This Week’s Good Music

Here’s this week’s playlist, with a special emphasis upon nostalgia:

1. “Mrs. Hippopotamuses’ ” by Relient K

Matt Thiessen sings, “There’s nothing better than knowing where you come from.” I have been feeling ├╝ber nostalgic lately, and this week I spent time reflecting on wonderful memories of growing up in rural Ohio. I remembered great friends from Waverly High School, from church youth group, and all the antics I used to get into with my best friends. Needless to say I had “all the feels” this last week, and this particular song – which is all about growing up in rural Ohio – helped me to foster that nostalgia. When the band shouts out “O-H-I-O” I do too. When Thiessen laments “I wish it didn’t take me all this time to figure it out,” I can relate. You don’t usually appreciate what you have in the moment, it’s not until after it has passed that you look back with fondness.

2. “Another Man’s Shoes” by Drew Holcomb & the Neighbors

Drew Holcomb has a great knack for folk and this is just a fantastic song about remembering the troubles and sorrows of others. No one escapes pain and heartache and remembering this allows us to care for one another better. “Everyone’s got their own set of troubles; everyone’s got their own set of blues.” The song is a simple song, but with a powerful message of compassion and sensitivity. It’s a musical reminder of Paul’s emphasis on the commonality of trials (1 Cor. 10:13).

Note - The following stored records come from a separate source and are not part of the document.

(* ===== verification/Ulib.v ===== *)
(** * user/ulib.c: the library of the user programs

    Functions that only read a string take it as the list of its bytes,
    where reading at or past its end gives the terminating NUL; functions
    that write work on the memory of Cstring.v. *)
From S2P Require Import Prelude Cstring.

(** The byte [s[i]] of a string. *)
Definition at_ (s : list Z) (i : nat) : Z := default 0 (s !! i).

Module Ulib.

(** ** Reading *)

Fixpoint strcmp (p q : list Z) : Z :=
  match p with
  | [] => 0 - at_ q 0
  | a :: p' => if negb (a =? 0) && (a =? at_ q 0) then strcmp p' (tail q) else a - at_ q 0
  end.

Fixpoint strncmp_loop (p q : list Z) (len : nat) : Z :=
  match len with
  | O => 0
  | S n =>
      if negb (at_ p 0 =? at_ q 0) then at_ p 0 - at_ q 0
      else if at_ p 0 =? 0 then 0
      else strncmp_loop (tail p) (tail q) n
  end.
Definition strncmp (p q : list Z) (len : Z) : Z := if len <=? 0 then 0 else strncmp_loop p q (Z.to_nat len).

Fixpoint strlen_from (s : list Z) (n : Z) : Z :=
  match s with
  | [] => n
  | c :: s' => if c =? 0 then n else strlen_from s' (n + 1)
  end.
Definition strlen (s : list Z) : Z := strlen_from s 0.

(** The rest of the string from the first [c] on, or a null pointer. *)
Fixpoint strchr (s : list Z) (c : Z) : option (list Z) :=
  match s with
  | [] => None
  | a :: s' => if a =? 0 then None else if a =? c then Some s else strchr s' c
  end.

Definition is_digit (c : Z) : bool := (48 <=? c) && (c <=? 57).

Fixpoint atoi_loop (s : list Z) (n : Z) : Z :=
  match s with
  | [] => n
  | c :: s' => if is_digit c then atoi_loop s' (s32 (n * 10 + c - 48)) else n
  end.
Fixpoint atoi (s : list Z) : Z :=
  match s with
  | [] => atoi_loop [] 0
  | c :: s' => if c =? 45 then s32 (- atoi s') else atoi_loop s 0
  end.

Fixpoint valid_digits (s : list Z) : bool :=
  match s with
  | [] => true
  | c :: s' => if c =? 0 then true else if (c <? 48) || (57 <? c) then false else valid_digits s'
  end.
Definition is_valid_int (s : list Z) : bool :=
  if (at_ s 0 =? 45) || (at_ s 0 =? 43) then valid_digits (tail s) else valid_digits s.

(** -1 for a null pointer, an empty string or a character that is no digit. *)
Fixpoint nonneg_loop (s : list Z) (v : Z) : Z :=
  match s with
  | [] => v
  | c :: s' => if c =? 0 then v else if (c <? 48) || (57 <? c) then -1 else nonneg_loop s' (s32 (v * 10 + (c - 48)))
  end.
Definition parse_nonneg_int (s : option (list Z)) : Z :=
  match s with
  | None => -1
  | Some s => if at_ s 0 =? 0 then -1 else nonneg_loop s 0
  end.

Fixpoint getFilename_loop (p dirname : list Z) : list Z :=
  match p with
  | [] => dirname
  | c :: p' => if c =? 0 then dirname else getFilename_loop p' (if c =? 47 then p' else dirname)
  end.
Definition getFilename (path : list Z) : list Z := getFilename_loop path path.

Fixpoint memcmp (s1 s2 : list Z) (n : nat) : Z :=
  match n with
  | O => 0
  | S k => if negb (at_ s1 0 =? at_ s2 0) then at_ s1 0 - at_ s2 0 else memcmp (tail s1) (tail s2) k
  end.

(** ** Writing *)

Fixpoint memset_loop (m : mem) (cdst c : Z) (k : nat) (i : Z) : mem :=
  match k with
  | O => m
  | S k' => memset_loop (st8 m (cdst + i) c) cdst c k' (i + 1)
  end.
Definition memset (m : mem) (dst c n : Z) : mem := memset_loop m dst c (Z.to_nat (u32 n)) 0.

Definition memmove (m : mem) (dst src n : Z) : mem :=
  if dst <? src then copy_up m dst src (Z.to_nat n) else copy_down m (dst + n) (src + n) (Z.to_nat n).
Definition memcpy (m : mem) (dst src n : Z) : mem := memmove m dst src (s32 n).

(** Copy up to and including the NUL. *)
Fixpoint strcpy (fuel : nat) (m : mem) (s t : Z) : outcome mem :=
  match fuel with
  | O => NoFuel
  | S f => let m' := st8 m s (ld8 m t) in if ld8 m' s =? 0 then Ok m' else strcpy f m' (s + 1) (t + 1)
  end.

Fixpoint str_end (fuel : nat) (m : mem) (p : Z) : outcome Z :=
  match fuel with
  | O => NoFuel
  | S f => if ld8 m p =? 0 then Ok p else str_end f m (p + 1)
  end.
Fixpoint strcat_loop (fuel : nat) (m : mem) (p src : Z) : outcome mem :=
  match fuel with
  | O => NoFuel
  | S f => if ld8 m src =? 0 then Ok (st8 m p 0) else strcat_loop f (st8 m p (ld8 m src)) (p + 1) (src + 1)
  end.
Definition strcat (fuel : nat) (m : mem) (dst src : Z) : outcome mem :=
  p ← str_end fuel m dst;
  strcat_loop fuel m p src.

(** The result is whether the path fits, with the memory. *)
Definition joinpath (fuel : nat) (m : mem) (dir filename out_buffer bufsize : Z) : outcome (bool * mem) :=
  dn ← Cstring.strlen fuel m dir;
  nn ← Cstring.strlen fuel m filename;
  if bufsize <? dn + 1 + nn + 1 then Ok (false, m)
  else
    m ← strcpy fuel m out_buffer dir;
    let m := if negb (ld8 m (dir + (dn - 1)) =? 47)
             then st8 (st8 m (out_buffer + dn) 47) (out_buffer + (dn + 1)) 0 else m in
    m ← strcat fuel m out_buffer filename;
    Ok (true, m).

(** [gets]: [read(0, &c, 1)] gives the next byte of the input, or fails. *)
Fixpoint gets_loop (k : nat) (m : mem) (buf i : Z) (input : list Z) : mem * Z * list Z :=
  match k, input with
  | S k', c :: input' =>
      let m := st8 m (buf + i) c in
      if (c =? 10) || (c =? 13) then (m, i + 1, input') else gets_loop k' m buf (i + 1) input'
  | _, _ => (m, i, input)
  end.
Definition gets (m : mem) (buf max : Z) (input : list Z) : mem * list Z :=
  let '(m, i, input) := gets_loop (Z.to_nat (max - 1)) m buf 0 input in
  (st8 m (buf + i) 0, input).

(** ** Command line options *)

Record opt := Opt { opt_ : Z; has_arg : bool; seen : bool; arg : option (list Z) }.

Definition see (a : option (list Z)) (o : opt) : opt := Opt (opt_ o) (has_arg o) true a.
Definition unsee (o : opt) : opt := Opt (opt_ o) (has_arg o) false None.

Fixpoint find_opt_from (opts : list opt) (ch : Z) (i : nat) : option nat :=
  match opts with
  | [] => None
  | o :: opts' => if opt_ o =? ch then Some i else find_opt_from opts' ch (S i)
  end.
Definition find_opt (opts : list opt) (ch : Z) : option nat := find_opt_from opts ch 0.

Abbreviation str := (list Z).

(** [argv[i]]; a null pointer that is read through is [Panic]. *)
Definition arg_at (argv : list (option str)) (i : nat) : outcome str :=
  match argv !! i with Some (Some a) => Ok a | _ => Panic "null argument" end.

Definition slen (a : str) : nat := length (cstr a).

(** The loop over the letters of one argument, from [j] on: the options and
    the index of the argument last used; [None] when the parse fails. *)
Fixpoint cluster (k j : nat) (a : str) (i argc : nat) (argv : list (option str)) (opts : list opt)
    : outcome (option (list opt * nat)) :=
  match k with
  | O => Ok (Some (opts, i))
  | S k' =>
      match find_opt opts (at_ a j) with
      | None => Ok None
      | Some idx =>
          if default false (has_arg <$> opts !! idx) then
            if (j + 1 <? slen a)%nat then Ok (Some (alter (see (Some (drop (j + 1) a))) idx opts, i))
            else if (argc <=? i + 1)%nat then Ok None
            else
              n ← arg_at argv (i + 1);
              if at_ n 0 =? 45 then Ok None
              else Ok (Some (alter (see (Some n)) idx opts, (i + 1)%nat))
          else cluster k' (S j) a i argc argv (alter (fun o => see (arg o) o) idx opts)
      end
  end.

(** [for (int j = i; j < argc; ++j) argv[write_i++] = argv[j];] *)
Fixpoint copy_rest (k j write_i : nat) (argv : list (option str)) : list (option str) * nat :=
  match k with
  | O => (argv, write_i)
  | S k' => copy_rest k' (S j) (S write_i) (<[write_i := mjoin (argv !! j)]> argv)
  end.

Fixpoint parse_loop (k i write_i argc : nat) (argv : list (option str)) (opts : list opt)
    : outcome (option (list (option str) * nat * list opt)) :=
  match k with
  | O => Ok (Some (argv, write_i, opts))
  | S k' =>
      if (argc <=? i)%nat then Ok (Some (argv, write_i, opts))
      else
        a ← arg_at argv i;
        if at_ a 0 =? 0 then parse_loop k' (S i) write_i argc argv opts
        else if negb (at_ a 0 =? 45) || (at_ a 1 =? 0) then
          parse_loop k' (S i) (S write_i) argc (<[write_i := Some a]> argv) opts
        else if (at_ a 1 =? 45) && (at_ a 2 =? 0) then
          let '(argv, write_i) := copy_rest (argc - (i + 1)) (i + 1) write_i argv in
          Ok (Some (argv, write_i, opts))
        else
          r ← cluster (slen a - 1) 1 a i argc argv opts;
          match r with
          | None => Ok None
          | Some (opts, i) => parse_loop k' (S i) write_i argc argv opts
          end
  end.

(** [for (int j = i; j < argc; ++j) argv[j] = 0;] *)
Fixpoint null_from (k j : nat) (argv : list (option str)) : list (option str) :=
  match k with
  | O => argv
  | S k' => null_from k' (S j) (<[j := None]> argv)
  end.

Definition parse_flags (argc : nat) (argv : list (option str)) (opts : list opt)
    : outcome (option (nat * list (option str) * list opt)) :=
  r ← parse_loop argc 1 1 argc argv (map unsee opts);
  match r with
  | None => Ok None
  | Some (argv, write_i, opts) =>
      let argv := <[write_i := None]> argv in
      Ok (Some (write_i, null_from (argc - write_i) write_i argv, opts))
  end.

Fixpoint contains_char (s : list Z) (c : Z) : bool :=
  match s with
  | [] => false
  | a :: s' => if a =? 0 then false else if a =? c then true else contains_char s' c
  end.

(** The scan of one option cluster: the index of the argument last used. *)
Fixpoint strip_cluster (k j : nat) (a : str) (i argc : nat) (wa : list Z) : option nat :=
  match k with
  | O => Some i
  | S k' =>
      if contains_char wa (at_ a j) then
        if (j + 1 <? slen a)%nat then Some i
        else if (argc <=? i + 1)%nat then None
        else Some (i + 1)%nat
      else strip_cluster k' (S j) a i argc wa
  end.

Fixpoint strip_loop (k i write_i argc : nat) (argv : list (option str)) (wa : list Z)
    : outcome (option (list (option str) * nat)) :=
  match k with
  | O => Ok (Some (argv, write_i))
  | S k' =>
      if (argc <=? i)%nat then Ok (Some (argv, write_i))
      else
        match mjoin (argv !! i) with
        | None => strip_loop k' (S i) write_i argc argv wa
        | Some a =>
            if at_ a 0 =? 0 then strip_loop k' (S i) write_i argc argv wa
            else if negb (at_ a 0 =? 45) || (at_ a 1 =? 0) then
              strip_loop k' (S i) (S write_i) argc (<[write_i := Some a]> argv) wa
            else if (at_ a 1 =? 45) && (at_ a 2 =? 0) then
              let '(argv, write_i) := copy_rest (argc - (i + 1)) (i + 1) write_i argv in
              Ok (Some (argv, write_i))
            else
              match strip_cluster (slen a - 1) 1 a i argc wa with
              | None => Ok None
              | Some i => strip_loop k' (S i) write_i argc argv wa
              end
        end
  end.

Definition strip_flags (argc : nat) (argv : list (option str)) (opts_with_arg : list Z)
    : outcome (option (nat * list (option str))) :=
  r ← strip_loop argc 1 1 argc argv opts_with_arg;
  match r with
  | None => Ok None
  | Some (argv, write_i) => Ok (Some (write_i, <[write_i := None]> argv))
  end.

End Ulib.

3. “I’m Gonna Make It Better” by She & Him

This fun duo consists of M. Ward and, actress, Zooey Deschanel. The two met on the set of a film in which Zooey was a main star, and Ward was recording music. They bonded over similar musical interest and after a time began to record the songs that Zooey had privately been writing for years. Their sound is distinct and beautiful. It harkens back to another era. Deschanel’s smokey voice is distinct, and yet reminiscent of 70s soft rock. Volume Two, the record from which this song comes, was received with general praise, debuting at #6 on Billboard 200. It has been called a “jaunty” and full of “confection,” a “spring breeze.” These odd descriptions somehow seem perfectly apt as you listen the record. This song is just one gem, and my choice of it this week was entirely arbitrary. I could have easily chosen “In the Sun” or “Thieves”. This is just a fun and retro album from front to back. It’s got a hint of nostalgia in its sound.

4. “Hold Onto Jesus” by The O.C. Supertones

The Supertones were a Christian ska band from Orange County, CA (hence the O.C.), popular in the 90’s. This song, however, is not a ska song. In fact, much of Hi-Fi Revival, the sixth studio album from the band, was overall a more stripped down sound. The horns on this album, and this track in particular, add color but are not dominant. This is a heart-felt worship song which serves as a musical reflection on Philippians 3:8-10. I’ve particularly needed this song this week. I stumbled onto again in shuffling through music, but it hit me at the right time and was such an encouragement to me in a long and disappointing week. “Hold onto Jesus. Tell Him everything, your dreams and troubles.”

5. “Today is in My Way” by MxPx

When I saw Mike Herrera on the reality show Fixer Upper I geeked out a bit. Krista and I love to watch the home remodeling show, and I loved MxPx when I was in high school. So, it was a colliding of worlds for me this last Tuesday. Seeing him on the show, however, inspired me to go back and listen to the bands early records. Life in General, the band’s third album, was a smashing success and remains one of their best (IMO). In honor of its 2oth anniversary, the band re-recorded the album and released it afresh in 2016. “Today is in My Way” is a simple pop-punk song, with a great bass line, that highlights the struggle of moving on from a break-up. “How will I get through tomorrow, if I can’t make it through today.” This of course is an important warning for me not to spend too long stuck in remembering the past. “What’s done is done and in the past,” Hererra sings. I can remember the past with fondness, but I don’t want to get stuck there or I won’t be able to move on.